The former paragraphs concentrated on the shapes and states of the melodies, that is whether these most-important instances in music are choppy or nebulous, scything or mellow, prolonged and slowed-down or sped-up and boosted. What I have neglected to mention is the bewitching credibility that is encapsulated in every tone sequence. It is true that Proteus has its fair share of clandestine corkscrew chasms and recondite sundown cristae, but as they say, melody is king in the vast majority of the album’s runtime. All of the 12 tracks showcase Alexander’s talent for unique timbres, rotenone tones and sound-based sporophytes, but the following three examples are the most gregarious, eminently blissful corkers, almost bringing in overly oversaturated colors that are prone to flood the intrinsic gamut with their superfluidic appearance. Already reviewed in-depth in a recent Vapor Vertebrae writeup /vapor_vertebrae/vapor-vertebrae-10-2015-part-b.html is Avoc Cado, the album’s second track. What I realized and absorbed there still stands for me: the retrofuturistic crystal droplets and rain pads not only enchant on a textural level, they also create, maintain and fuel a superb 80’s vibe reminiscent of the sound demos and Atari stems of yesteryear. What I didn’t know back then is that the dark/neon dualism immediately leads to the crazily sun-kissed oompa/country iconoclasm that is Good Morning WinkyVille. MIDIfied mouth organs float through aureate Mellotron fibroblasts. Even the panoptic-portentous kaleidoscope at the end cannot kill off the sheer fun of that stratiform hymn of mutual understanding. Then there is Tears Falling Upwards which could well be interpreted as a second outing of sunshine, as its textures are closely attached to ArtFluids’ morning tune; the harmonica is yet again in the limelight, the matutinal synth choir tones feel celestial and the crystal pads in the center exude a salubrious chromaticity. Coupled with the square flutes, amethystine aureoles accrue. 

 

… And A Happy One After All

Ultimately, Proteus overflows with happy music, and I’m not sure Bedlam Tapes boss Max and ArtFluids epitomizer Alexander would be perfectly content with that notion. But I for one absorb only the positive vibes, even in the darker instances and less colorful segues that ostensibly serve as bridges and connectors to the suprematism of the catchy melodies. My happiness is based on the complete package that is enshrined within the aural realm of Proteus: ArtFluids makes seriously delightful music, not overly much is sampled vocal-wise, there are no citations made in songs or quotes uttered in films, at least 99% of the time. The album rather encompasses the skills of a songwriter, and I cannot stress this enough, for Alexander is a synth wizard and has all the frequencies and surfaces close at hand… literally so, as his hardware collection and devotion to haptic keyboards and synthesizers is a potential unique selling proposition for him as an artist.
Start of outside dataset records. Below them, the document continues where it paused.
(** * Text-input scroll assist (ion-input / ion-textarea)

    A shallow embedding of the text-input component: the geometry
    resolver [getScrollData], the duration mapping
    [getScrollAssistDuration], the clone helpers, the clear-on-edit
    feature and the pointer handlers installed by [_enableScrollAssist].

    Numbers.  A JavaScript [number] is modelled as an exact rational
    ([Q]).  The quantities the component handles are pixel values read
    from the DOM and halves of them, on which rational and double
    arithmetic agree; [NaN] and the infinities are outside the model.
    Equality of numbers in statements is [Qeq] ([==]). *)

From Stdlib Require Import QArith Qround Qabs Qminmax Lqa ZArith Lia.
From Stdlib Require Import Bool List String.
Import ListNotations.

Local Open Scope Q_scope.

(** ** JavaScript numbers *)

Module Js.

Definition number := Q.

(** [a <= b] *)
Definition le (a b : number) : bool := Qle_bool a b.
(** [a < b] *)
Definition lt (a b : number) : bool := negb (Qle_bool b a).
(** [a >= b] *)
Definition ge (a b : number) : bool := le b a.
(** [a > b] *)
Definition gt (a b : number) : bool := lt b a.

(** [Math.round]: the nearest integer, halves going up. *)
Definition Math_round (x : number) : number := inject_Z (Qfloor (x + (1 # 2))).

Definition Math_abs (x : number) : number := Qabs x.
Definition Math_min (a b : number) : number := Qmin a b.
Definition Math_max (a b : number) : number := Qmax a b.

End Js.

Import Js.

(** ** Geometry resolver *)

(** [ContentDimensions], as far as [getScrollData] reads it together
    with the two sizes the snapshot also carries. *)
Record ContentDimensions : Type := {
  contentTop : number;
  contentHeight : number;
  scrollTop : number;
  scrollHeight : number
}.

Record ScrollData : Type := {
  scrollAmount : number;
  scrollTo : number;
  scrollPadding : number;
  inputSafeY : number
}.

Definition SCROLL_ASSIST_SPEED : number := 3 # 10.

(** The locals of [getScrollData], named as in the source. *)
Section ScrollGeometry.

Variables (inputOffsetTop inputOffsetHeight : number).
Variable scrollViewDimensions : ContentDimensions.
Variables (keyboardHeight plaformHeight : number).

Definition inputTop : number :=
  inputOffsetTop + contentTop scrollViewDimensions - scrollTop scrollViewDimensions.
Definition inputBottom : number := inputTop + inputOffsetHeight.

Definition safeAreaTop : number := contentTop scrollViewDimensions.
Definition safeAreaHeight : number :=
  (plaformHeight - keyboardHeight - safeAreaTop) / 2.
Definition safeAreaBottom : number := safeAreaTop + safeAreaHeight.

Definition inputTopWithinSafeArea : bool :=
  ge inputTop safeAreaTop && le inputTop safeAreaBottom.
Definition inputTopAboveSafeArea : bool := lt inputTop safeAreaTop.
Definition inputTopBelowSafeArea : bool := gt inputTop safeAreaBottom.
Definition inputBottomWithinSafeArea : bool :=
  ge inputBottom safeAreaTop && le inputBottom safeAreaBottom.
Definition inputBottomBelowSafeArea : bool := gt inputBottom safeAreaBottom.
Thankfully, he doesn’t get lost in the endless possibilities and rather pours an array of reappearing and cautiously altered textures, patterns and shapes into the angularly shaped ring. The playful front artwork does the innermost carefreeness and imminent insouciance justice while at the same time tempting veterans of the V-genre to dismiss the rainbow art and blue mountain skies as overused metaphors for a synthetic and cheap world. By all means, nothing could be farther from the truth: Proteus emits energy, radiates cathexis, inculcates catchiness in a unique listening experience that is admittedly less vaporwavy and much more keen on the heritage of late 70’s/early 80’s synth sybarites, but to me, ArtFluids always refers back to the mighty V due to the sizzling surprises, multinucleate genres and zoetropic rapture.